Archive for Friday, January 18, 2008
Hospital sued in alleged dumping of patient
Hollywood Presbyterian is accused of elder abuse in an incident captured by a security camera in which a paraplegic man was dropped off in skid row.
Civil rights attorneys today sued Hollywood Presbyterian Medical Center in connection with the dumping of a paraplegic man on skid row last year.
The incident – captured on videotape by a security camera at a nearby homeless shelter – sparked national outrage after television images showed the man crawling in the gutter in a soiled hospital gown while dragging a colostomy bag. Witnesses told The Times that the van driver ignored their pleas to stop.
The suit was filed in Los Angeles Superior Court on behalf of Gabino Olvera, 41, and seeks unspecified punitive and compensatory damages against the hospital for alleged elder abuse, negligence and infliction of emotional distress.
It also asks the court for an injunction that would bar the hospital and the van company, Empire Transportation Inc., from engaging in future cases of “homeless dumping.”
“When you tell the average person this they are completely shocked that a hospital would treat a human being in this way,” said Hernan D. Vera, an attorney at Public Counsel and one of the plaintiff’s lawyers. “Mr. Olvera is personally committed to seeing the hospital shape up and do the right thing by changing it’s discharge policy toward the homeless.”
Olvera was taken to Hollywood Presbyterian after an automobile accident, according to the complaint. Once there, the suit alleges hospital officials failed to diagnose and treat him for a urinary tract infection or take into account apparent signs of mental illness.
After several hours at the hospital, Olvera was taken by ambulance about 12:30 a.m. to the Midnight Mission in the skid row area of downtown Los Angeles.
The mission staff noted Olvera did not have a wheelchair and they did not have the facilities to deal with someone in his condition, the suit alleges
Olvera was brought back to Hollywood Presbyterian and placed in a wheelchair in a corner of the waiting room, where he sat unattended for eight hours with no food or water, the suit alleges.

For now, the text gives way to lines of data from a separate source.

(** * Lamose lead scraper: a shallow embedding of [lamose_leads/scraper.py]

    The development follows the source file top to bottom: Python strings and
    the string methods the scraper calls, the email pattern [EMAIL_RE] and
    [findall], [clean_emails] and [extract_emails], then the effectful part
    ([scrape_websites], [scrape_google_search], [scrape_from_file],
    [save_csv], [main]) in a state-and-exception monad over an abstract
    outside world, and finally the properties. *)

From Stdlib Require Import ZArith List Bool Lia String Ascii DecimalString.
From stdpp Require Import base decidable countable gmap list.

Import ListNotations.
Local Open Scope Z_scope.

(** ** Python strings

    A Python [str] is a sequence of Unicode code points. *)

Module Str.

Abbreviation str := (list N).

(** A literal of the source, written as a Rocq string of ASCII characters. *)
Fixpoint lit (s : string) : str :=
  match s with
  | EmptyString => []
  | String c s' => N_of_ascii c :: lit s'
  end.

Definition eqb (a b : str) : bool := bool_decide (a = b).

(** Code points for which [str.isspace] holds; [strip] removes them. *)
Definition isspace (c : N) : bool :=
  ((9 <=? c) && (c <=? 13) || (28 <=? c) && (c <=? 32)
   || (c =? 133) || (c =? 160) || (c =? 5760)
   || (8192 <=? c) && (c <=? 8202) || (c =? 8232) || (c =? 8233)
   || (c =? 8239) || (c =? 8287) || (c =? 12288))%N.

(** [s.lstrip(chars)] and [s.rstrip(chars)] for a predicate on characters. *)
Fixpoint lstrip_by (p : N -> bool) (s : str) : str :=
  match s with
  | [] => []
  | c :: s' => if p c then lstrip_by p s' else s
  end.

Fixpoint rstrip_by (p : N -> bool) (s : str) : str :=
  match s with
  | [] => []
  | c :: s' =>
      match rstrip_by p s' with
      | [] => if p c then [] else [c]
      | r => c :: r
      end
  end.

(** [s.strip()] *)
Definition strip (s : str) : str := rstrip_by isspace (lstrip_by isspace s).

(** [s.rstrip("/")] *)
Definition rstrip_slash (s : str) : str := rstrip_by (N.eqb 47) s.

(** [s.startswith(p)] *)
Fixpoint startswith (p s : str) : bool :=
  match p, s with
  | [], _ => true
  | _ :: _, [] => false
  | a :: p', b :: s' => (a =? b)%N && startswith p' s'
  end.

(** [s.endswith(p)] *)
Definition endswith (p s : str) : bool := startswith (rev p) (rev s).

(** [p in s] *)
Fixpoint contains (p s : str) : bool :=
  startswith p s || match s with [] => false | _ :: s' => contains p s' end.

(** [s.replace(a, b)] for single characters [a] and [b]. *)
Definition replace_char (a b : N) (s : str) : str :=
  map (fun c => if (c =? a)%N then b else c) s.

(** [s.split(sep)[-1]] for a single character [sep]: what follows the last
    occurrence of [sep], or all of [s] when there is none. *)
Fixpoint after_last (sep : N) (s : str) : str :=
  match s with
  | [] => []
  | c :: s' =>
      if contains [sep] s' then after_last sep s'
      else if (c =? sep)%N then s' else s
  end.

(** [sep.join(parts)] *)
Fixpoint join (sep : str) (parts : list str) : str :=
  match parts with
  | [] => []
  | [p] => p
  | p :: rest => p ++ sep ++ join sep rest
  end.

(** [str(n)] for an integer. *)
Definition of_Z (n : Z) : str := lit (NilZero.string_of_int (Z.to_int n)).

(** The full lower-case mapping of a code point, as [str.lower] applies it.
    The scraper lower-cases matches of [EMAIL_RE] only; the table is that of
    the code points such a match can hold (the ASCII letters, and the three
    non-ASCII code points whose case changes), every other code point being
    left in place. *)
Definition lower_char (c : N) : str :=
  (if (65 <=? c) && (c <=? 90) then [c + 32]
   else if c =? 304 then [105; 775]     (* U+0130 gives i, U+0307 *)
   else if c =? 8490 then [107]          (* U+212A, the Kelvin sign, gives k *)
   else [c])%N.

(** [s.lower()] *)
Definition lower (s : str) : str := concat (map lower_char s).

End Str.

Import Str.

(** ** Regular expressions: the fragment [EMAIL_RE] is written in

    A pattern is a sequence of atoms; an atom is a literal character or a
    character set repeated greedily at least [lo] times ([+] is [{1,}]).
    Matching is that of [re] under [re.IGNORECASE], the flag [EMAIL_RE] is
    compiled with. *)

Module Re.

Inductive citem : Type :=
| CRange (lo hi : N)      (* [lo-hi] *)
| CChar (c : N).          (* a single member *)

Definition charset := list citem.

Inductive atom : Type :=
| Lit (c : N)
| Rep (cs : charset) (lo : nat).

Definition pattern := list atom.

(** The simple lower-case mapping the matcher applies to the subject
    character. Besides the ASCII capitals, U+0130 and U+212A are the only
    code points it sends to an ASCII letter; on every other code point its
    value lies outside the character maps built below, so those are left in
    place. *)
Definition sre_lower (c : N) : N :=
  (if (65 <=? c) && (c <=? 90) then c + 32
   else if c =? 304 then 105
   else if c =? 8490 then 107
   else c)%N.

(** The extra case-equivalent code points the compiler adds for a lower-case
    member of a set: i and U+0131, s and U+017F, k and U+212A. *)
Definition ignorecase_fixes (c : N) : list N :=
  (if c =? 105 then [305] else if c =? 115 then [383]
   else if c =? 107 then [8490] else [])%N.

Definition range (lo hi : N) : list N :=
  map N.of_nat (seq (N.to_nat lo) (N.to_nat hi + 1 - N.to_nat lo)).

Definition fixup (c : N) : list N :=
  let l := sre_lower c in l :: ignorecase_fixes l.

(** The character map of a set compiled under IGNORECASE. *)
Definition charmap (cs : charset) : list N :=
  flat_map (fun it => match it with
                      | CRange lo hi => flat_map fixup (range lo hi)
                      | CChar c => fixup c
                      end) cs.

(** Does the subject character [c] match the set? *)
Definition in_charset (cs : charset) (c : N) : bool :=
  existsb (N.eqb (sre_lower c)) (charmap cs).

(** Length of the longest run of characters satisfying [p] at the head. *)
Fixpoint span (p : N -> bool) (s : str) : nat :=
  match s with
  | c :: s' => if p c then S (span p s') else O
  | [] => O
  end.

(** A greedy repetition: try [k] characters, then [k-1], ..., down to [lo],
    until the rest of the pattern (the continuation [f]) matches. *)
Fixpoint try_down (f : nat -> option nat) (lo k : nat) : option nat :=
  if (k <? lo)%nat then None
  else match f k with
       | Some n => Some (k + n)%nat
       | None => match k with
                 | O => None
                 | S k' => try_down f lo k'
                 end
       end.

(** Match the pattern at the head of [s]; the length of the match. *)
Fixpoint match_here (re : pattern) (s : str) : option nat :=
  match re with
  | [] => Some O
  | Lit c :: re' =>
      match s with
      | x :: s' => if (x =? c)%N then option_map S (match_here re' s') else None
      | [] => None
      end
  | Rep cs lo :: re' =>
      try_down (fun k => match_here re' (skipn k s)) lo (span (in_charset cs) s)
  end.

(** [re.findall(s)]: scan left to right; a match is reported and the scan
    resumes at its end, a failure moves the scan one character on. [skip] is
    the number of characters of the last match still to be passed over. *)
Fixpoint findall_from (re : pattern) (skip : nat) (s : str) : list str :=
  match s with
  | [] => []
  | _ :: s' =>
      match skip with
      | S k => findall_from re k s'
      | O =>
          match match_here re s with
          | Some n => firstn n s :: findall_from re (n - 1) s'
          | None => findall_from re O s'
          end
      end
  end.

Definition findall (re : pattern) (s : str) : list str := findall_from re O s.

End Re.

Import Re.

(** ** The email extractor *)

(** [[a-zA-Z0-9._%+\-]+@[a-zA-Z0-9.\-]+\.[a-zA-Z]{2,}] *)
Definition EMAIL_RE : pattern :=
  [ Rep [CRange 97 122; CRange 65 90; CRange 48 57;
         CChar 46; CChar 95; CChar 37; CChar 43; CChar 45] 1;
    Lit 64;
    Rep [CRange 97 122; CRange 65 90; CRange 48 57; CChar 46; CChar 45] 1;
    Lit 46;
    Rep [CRange 97 122; CRange 65 90] 2 ].

Definition SKIP_DOMAINS : gset str :=
  list_to_set (map lit
    [ "example.com"; "sentry.io"; "wix.com"; "squarespace.com";
      "wordpress.com"; "shopify.com"; "gmail.com"; "yahoo.com";
      "hotmail.com"; "placeholder.com"; "yourdomain.com" ]%string).

(** The loop of [clean_emails], with its two accumulators. *)
Fixpoint clean_loop (raw : list str) (seen : gset str) (out : list str)
  : list str :=
  match raw with
  | [] => out
  | e :: rest =>
      let e := strip (lower e) in
      let domain := after_last 64 e in
      if bool_decide (domain ∈ SKIP_DOMAINS) then clean_loop rest seen out
      else if bool_decide (e ∉ seen)
           then clean_loop rest ({[ e ]} ∪ seen) (out ++ [e])
           else clean_loop rest seen out
  end.

Definition clean_emails (raw : list str) : list str := clean_loop raw ∅ [].

Definition extract_emails (text : str) : list str :=
  clean_emails (findall EMAIL_RE text).

(** ** The outside world

    The fetchers of [scrapling], the clock and the file system are
    collaborators the scraper only calls. They are an interface over an
    abstract world [W]: each call takes the world and returns an answer and
    the next world, so the same URL may be answered differently at different
    moments of a run. *)

(** The exceptions of a run, by their messages. All of them are instances
    of [Exception], the class the two [except] clauses of the scraper catch:
    what a fetch raises when it fails, and the [UnicodeEncodeError] or
    [OSError] of a [print] or of a file access. *)
Abbreviation exn := (list N).

(** What the scraper reads of a fetched page: [page.html_content], and for
    each element of [page.css("a[href]")] the value of
    [link.attrib.get("href")]. A page object is truthy. *)
Record page : Type := { html_content : str; anchors : list (option str) }.

(** [fetcher.get] returns a page or [None], or raises. *)
Inductive response : Type :=
| Raise (e : exn)
| Return (p : option page).

(** The dictionaries [scrape_websites] builds. *)
Record lead : Type :=
  { source : str; emails : str; email_count : Z; scraped_at : str }.

Inductive fetcher_kind : Type := Plain | Stealthy.

Inductive source_mode : Type := website | google | file.

(** The lines [print] writes, one constructor for each call in the source. *)
Inductive line : Type :=
| Fetching (url : str)
| SkipNoResponse
| TryingContact (contact_url : str)
| Found (n : Z) (emails : list str)
| Error (e : exn)
| SearchPage (n : Z) (search_url : str)
| SearchError (e : exn)
| Collected (n : Z)
| Loaded (n : Z) (filepath : str)
| NoResults
| Saved (n total : Z) (output_path : str)
| Banner
| SourceLine (src : source_mode) (output : str)
| ErrorRequired (flag : str) (src : source_mode).



Class Outside (W : Type) : Type :=
  { Fetcher_get : W -> str -> Z -> response * W;
    StealthyFetcher_get : W -> str -> Z -> response * W;
    (* datetime.now().isoformat() *)
    datetime_now : W -> str * W;
    (* Path(filepath).read_text(): the text, or the error raised *)
    read_text : W -> str -> (str + exn) * W;
    (* open(path, "w") and the DictWriter calls: the error raised, if any *)
    write_csv : W -> str -> list str -> list lead -> option exn * W;
    (* print(line), that is sys.stdout.write: the error raised, if any, as
       when the stream cannot encode the line *)
    stdout_write : W -> line -> option exn * W }.

(** What a run does to the outside, in order. *)
Inductive event : Type :=
| Print (l : line)
| Get (k : fetcher_kind) (url : str) (timeout : Z) (r : response)
| ReadText (filepath : str)
| WriteCsv (output_path : str) (fieldnames : list str) (rows : list lead).

(** ** The monad of the scraper: a world, a trace, and exceptions *)

Inductive result (A : Type) : Type :=
| Ok (a : A)
| Exc (e : exn).
Arguments Ok {A} a.
Arguments Exc {A} e.

Section Scraper.

Context {W : Type} `{Outside W}.

Record state : Type := { world : W; trace : list event }.

Definition M (A : Type) : Type := state -> result A * state.

Definition ret {A} (a : A) : M A := fun s => (Ok a, s).

Definition bind {A B} (m : M A) (k : A -> M B) : M B :=
  fun s => match m s with
           | (Ok a, s') => k a s'
           | (Exc e, s') => (Exc e, s')
           end.

(** [try: body except Exception as e: handler] *)
Definition try_except {A} (body : M A) (handler : exn -> M A) : M A :=
  fun s => match body s with
           | (Ok a, s') => (Ok a, s')
           | (Exc e, s') => handler e s'
           end.

(** [print(l)]: the line is in the trace when the stream took it; a line
    the stream refuses is not written, and the error is raised. *)
Definition print (l : line) : M unit :=
  fun s =>
    let '(r, w) := stdout_write (world s) l in
    match r with
    | None => (Ok tt, {| world := w; trace := trace s ++ [Print l] |})
    | Some e => (Exc e, {| world := w; trace := trace s |})
    end.

End Scraper.

Declare Scope py_scope.
Delimit Scope py_scope with py.
Notation "x <- c1 ;; c2" := (bind c1 (fun x => c2))
  (at level 100, c1 at next level, right associativity) : py_scope.
Notation "c1 ;; c2" := (bind c1 (fun _ => c2))
  (at level 100, right associativity) : py_scope.
Local Open Scope py_scope.

(** ** The scraper *)

Section Code.

Context {W : Type} `{Outside W}.

(** The calls into the outside; each leaves its event in the trace. *)
Definition get (k : fetcher_kind) (url : str) (timeout : Z)
  : M (option page) :=
  fun s =>
    let '(r, w) := match k with
                   | Plain => Fetcher_get (world s) url timeout
                   | Stealthy => StealthyFetcher_get (world s) url timeout
                   end in
    let s' := {| world := w; trace := trace s ++ [Get k url timeout r] |} in
    match r with
    | Raise e => (Exc e, s')
    | Return p => (Ok p, s')
    end.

“During this time, Mr. Olvera “continued to exhibit signs of mental instability, which were ignored by the hospital,” Vera said.
The next morning, Olvera was placed in a van and driven to skid row.

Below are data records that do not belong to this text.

Lemma displayTick_shape : forall currentTime w,
  exists t dm ts,
    displayTick currentTime w
    = set_trace t (set_tsDisplayStep ts (set_displayMode dm
        (set_lastDisplayUpdate currentTime w)))
    /\ (0 <= displayMode w <= 5 -> 0 <= dm <= 5)
    /\ (0 <= tsDisplayStep w <= 3 -> 0 <= ts <= 3).
Proof.
  intros currentTime w. unfold displayTick.
  destruct (currentState (set_lastDisplayUpdate currentTime w) =? STATE_ACTIVE).
  - cbv zeta.
    change (displayMode (set_displayMode (displayMode (set_lastDisplayUpdate currentTime w) + 1)
                           (set_lastDisplayUpdate currentTime w)))
      with (displayMode w + 1).
    change (displayMode (set_lastDisplayUpdate currentTime w)) with (displayMode w).
    set (dm := if THINGSPEAK_MODE <? displayMode w + 1 then 0 else displayMode w + 1).
    assert (Hdm : 0 <= displayMode w <= 5 -> 0 <= dm <= 5).
    { unfold dm, THINGSPEAK_MODE.
      destruct (Z.ltb_spec 5 (displayMode w + 1)); lia. }
    match goal with
    | |- context [if THINGSPEAK_MODE <? displayMode w + 1 then ?a else ?b] =>
        assert (E1 : (if THINGSPEAK_MODE <? displayMode w + 1 then a else b)
                     = set_displayMode dm (set_lastDisplayUpdate currentTime w))
          by (unfold dm; destruct (THINGSPEAK_MODE <? displayMode w + 1);
              destruct w; reflexivity);
        rewrite E1; clear E1
    end.
    clearbody dm.
    match goal with
    | |- context [if ?b then _ else _] => destruct b
    end.
    + match goal with
      | |- context [displayThingSpeakData 0 ?x] =>
          destruct (displayThingSpeakData_shape 0 x) as (t & ts & E & Hts); rewrite E
      end.
      exists t, dm, ts. split; [reflexivity|]. split; [exact Hdm|exact Hts].
    + match goal with
      | |- context [displaySensorData ?d ?m ?x] =>
          destruct (displaySensorData_shape d m x) as (t & E); rewrite E
      end.
      exists t, dm, (tsDisplayStep w).
      split; [destruct w; reflexivity|]. split; [exact Hdm|tauto].
  - exists (trace w), (displayMode w), (tsDisplayStep w).
    split; [destruct w; reflexivity|]. tauto.
Qed.
(** X13: the single-pass variant reads the table at the states of Q only:
    two tables that agree on the states of Q, over the same objects, give
    the same outcome, be it the automaton or the error.  Keys of the table
    that are not states are not rejected. *)
Theorem single_pass_ignores_foreign_keys Q' Σ' q0' F' lbl σ τ :
  (forall l, heap σ l = heap τ l) ->
  (forall q, In q (Array_from_Set Q') ->
             get (table σ) q = get (table τ) q) ->
  fst (SinglePass.constructor Q' Σ' q0' F' lbl σ)
  = fst (SinglePass.constructor Q' Σ' q0' F' lbl τ).
Proof.
  intros Hh Ht. unfold SinglePass.constructor, bind, lift.
  pose proof (SinglePass_loop_ext (Array_from_Set Q') (Array_from_Set Σ')
                (Array_from_Set Q') [] σ τ Hh Ht (fun q H => H)) as E.
  unfold SinglePass.complete_δ.
  destruct (SinglePass.complete_δ_loop _ _ _ [] σ) as [r1 σ1].
  destruct (SinglePass.complete_δ_loop _ _ _ [] τ) as [r2 τ1].
  simpl in E. subst r2. destruct r1 as [e|sinks]; [reflexivity|].
  destruct (SinglePass.validate_state _ q0' ""); [reflexivity|].
  destruct (mapM _ (Array_from_Set F')); reflexivity.
Qed.

Lemma single_pass_ignores_foreign_keys_witness :
  fst (SinglePass.constructor (Q A001) (Σ A001) "q0" (F A001) ""
         A001_extra_store)
  = fst (SinglePass.constructor (Q A001) (Σ A001) "q0" (F A001) ""
           A001_store).
Proof.
  apply single_pass_ignores_foreign_keys.
  - reflexivity.
  - intros q Hq. vm_compute in Hq.
    repeat (destruct Hq as [<-|Hq]; [reflexivity|]). destruct Hq.
Defined.
(** * query_db_direct: schema analysis, query suggestion and table rendering

    A shallow embedding of the decision logic of [DirectDBQuery]
    (src/query_db_direct.py): [_analyze_table_schema],
    [_generate_table_queries], [_generate_database_insights],
    [analyze_database_schema] and [_format_table_results], and of
    [execute_raw_sql] and [execute_multi_query] over an abstract driver
    (connecting, running one statement, commit and rollback are
    parameters; JSON serialization is not modelled).

    Python [str] values are modelled as [string] (sequences of 8-bit
    characters); [lower]/[upper] are the ASCII case mappings, and [len]
    counts characters of that representation.  Python dictionaries are
    modelled as association lists in insertion order, which is the order
    the source iterates them in. *)

From Stdlib Require Import List String Ascii Bool Arith ZArith Lia.
From Stdlib Require Import Numbers.DecimalString.
From Stdlib Require Import Sorting.Sorted Sorting.Permutation.
Import ListNotations.
Open Scope string_scope.
Open Scope list_scope.

(** String concatenation, kept apart from list append. *)
Notation "a +++ b" := (String.append a b) (at level 60, right associativity).

(** ** Python string primitives *)

Module PyStr.

Definition nl : string := String "010"%char EmptyString.

Definition lower_ascii (c : ascii) : ascii :=
  let n := nat_of_ascii c in
  if ((65 <=? n) && (n <=? 90))%nat then ascii_of_nat (n + 32) else c.

Definition upper_ascii (c : ascii) : ascii :=
  let n := nat_of_ascii c in
  if ((97 <=? n) && (n <=? 122))%nat then ascii_of_nat (n - 32) else c.

Fixpoint map_string (f : ascii -> ascii) (s : string) : string :=
  match s with
  | EmptyString => EmptyString
  | String c s' => String (f c) (map_string f s')
  end.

There, Olvera was told to get out, forcing him to drag himself toward the curb with a bag of his possessions clenched in his teeth, the suit alleges. When a crowd began to gather demanding help for the man, the driver cursed him, saying he had soiled her van, according to police and witness accounts of the incidents, according to the suit.
The driver then applied makeup and perfume and drove off, nearly hitting Olvera, the suit said
“They treated him like refuse at the hospital, and they treated him like refuse when they dumped him in the gutter,” said Mark D. Rosenbaum, who is representing Olvera along with attorney Steven Archer.

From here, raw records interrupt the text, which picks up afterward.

(** The response the opener hands back has a 2xx status, or none. *)
Lemma opener_turn_arrived req visited w w' r :
  opener_turn req visited w = (w', Return (Arrived r)) ->
  match status r with
  | Some code => success_status code = true
  | None => True
  end.
Proof.
  unfold opener_turn, bind.
  destruct (exchange req w) as [w1 [response | e | b]]; try discriminate.
  destruct (status response) as [code |] eqn:Hstatus.
  - unfold success_status.
    destruct ((200 <=? code)%Z && (code <? 300)%Z) eqn:Hcode.
    + intros [= _ <-]. now rewrite Hstatus.
    + destruct (_ w1) as [w2 [[[new v] |] | e | b]]; discriminate.
  - intros [= _ <-]. now rewrite Hstatus.
Qed.

Lemma opener_open_status n :
  forall req visited w w' r,
    (redirect_room visited <= n)%nat ->
    opener_open req visited w = (w', Return r) ->
    match status r with
    | Some code => success_status code = true
    | None => True
    end.
Proof.
  induction n as [| n IH]; intros req visited w w' r Hn;
    rewrite opener_open_turn;
    destruct (opener_turn req visited w) as [w1 [[r' | new v] | e | b]] eqn:Hturn;
    try discriminate;
    try (intros [= _ <-]; exact (opener_turn_arrived _ _ _ _ _ Hturn)).
  - apply opener_turn_redirected in Hturn. lia.
  - apply opener_turn_redirected in Hturn. apply IH. lia.
Qed.

Lemma urlopen_status req w w' r :
  urlopen req w = (w', Return r) ->
  match status r with
  | Some code => success_status code = true
  | None => True
  end.
Proof. apply (opener_open_status _ _ _ _ _ _ (Nat.le_refl _)). Qed.

(** The requests of one call of the opener: its own, then one of the
    redirect handler for each redirect followed, as many as there is room
    for. *)
Lemma opener_open_requests n :
  forall req visited w w' o,
    (redirect_room visited <= n)%nat ->
    tidy (req_headers req) ->
    opener_open req visited w = (w', o) ->
    exists urls,
      sent w' = (sent w ++ req ::
                   map (redirected_request (content_free (req_headers req))) urls)%list
      /\ (length urls <= redirect_room visited)%nat.
Proof.
  induction n as [| n IH]; intros req visited w w' o Hn Htidy;
    rewrite opener_open_turn;
    destruct (opener_turn req visited w) as [w1 [[r' | new v] | e | b]] eqn:Hturn;
    pose proof (opener_turn_sent _ _ _ _ _ Hturn) as Hsent;
    try (intros [= <- <-]; exists []; split; [exact Hsent | simpl; lia]).
  - apply opener_turn_redirected in Hturn. lia.
  - pose proof (opener_turn_redirected _ _ _ _ _ _ Hturn) as Hroom.
    apply opener_turn_new in Hturn as [url ->].
    assert (Hsame : canon (content_free (req_headers req))
                    = content_free (req_headers req)).
    { apply canon_tidy. unfold content_free. apply tidy_filter, Htidy. }
    rewrite Hsame. intros Hrest. apply IH in Hrest as (urls & Hsent' & Hlen); [| lia |].
    + exists (url :: urls). split; [| simpl; lia].
      rewrite Hsent', Hsent, <- app_assoc. simpl.
      now rewrite content_free_idem.
    + simpl. unfold content_free. apply tidy_filter, Htidy.
Qed.

Lemma urlopen_requests req w w' o :
  tidy (req_headers req) ->
  urlopen req w = (w', o) ->
  exists urls,
    sent w' = (sent w ++ req ::
                 map (redirected_request (content_free (req_headers req))) urls)%list
    /\ (length urls <= 37)%nat.
Proof.
  intros Htidy Hrun.
  exact (opener_open_requests _ req None w w' o (Nat.le_refl _) Htidy Hrun).
Qed.

(** *** What urlopen leaves alone *)













(** *** The request loop runs one turn *)

Lemma deliver_unwinds {A} (s : signal) w :
  deliver (A := A) s w = (signalled s w, Abort (SystemExit 0)).
Proof. reflexivity. Qed.

Lemma except_HTTPError_raises {A} e code hdrs fp w :
  except_HTTPError (A := A) e code hdrs fp w
  = (after_error_read fp w, Raise (status_error e code hdrs fp)).
Proof.
  destruct fp as [text | e' | e' | s]; try reflexivity.
  unfold except_HTTPError, try_bare, bind, status_error, error_record, error_body.
  cbn [read_decode ret]. rewrite lift_runs.
  destruct (parse_body text); reflexivity.
Qed.

(** What the two handlers make of an outcome. *)
Lemma with_handlers_runs {A} (m : M A) w :
  with_handlers m w =
  match m w with
  | (w', Raise e) =>
      match exn_class_of e with
      | HTTPError code hdrs fp =>
          (after_error_read fp w', Raise (status_error e code hdrs fp))
      | URLError => (w', Raise (transport_error e))
      | _ => (w', Raise e)
      end
  | r => r
  end.
Proof.
  unfold with_handlers. destruct (m w) as [w' [a | e | b]]; try reflexivity.
  destruct (exn_class_of e); try reflexivity. apply except_HTTPError_raises.
Qed.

An attorney for Hollywood Presbyterian could not be reached for comment.
Today’s suit is the latest in mounting legal troubles for Hollywood Presbyterian related to homeless dumping
Last June, city prosecutors filed civil complaints accusing the Los Feliz-based hospital and Methodist Hospital in Arcadia of alleged patient dumping – two by each hospital – over a 14-month period.
City Atty. Rocky Delgadillo is trying to use a state law dealing with unfair business practices, which has been used to prosecute alleged slumlords and which allows a corporation to be sued for unscrupulous behavior, against the hospitals.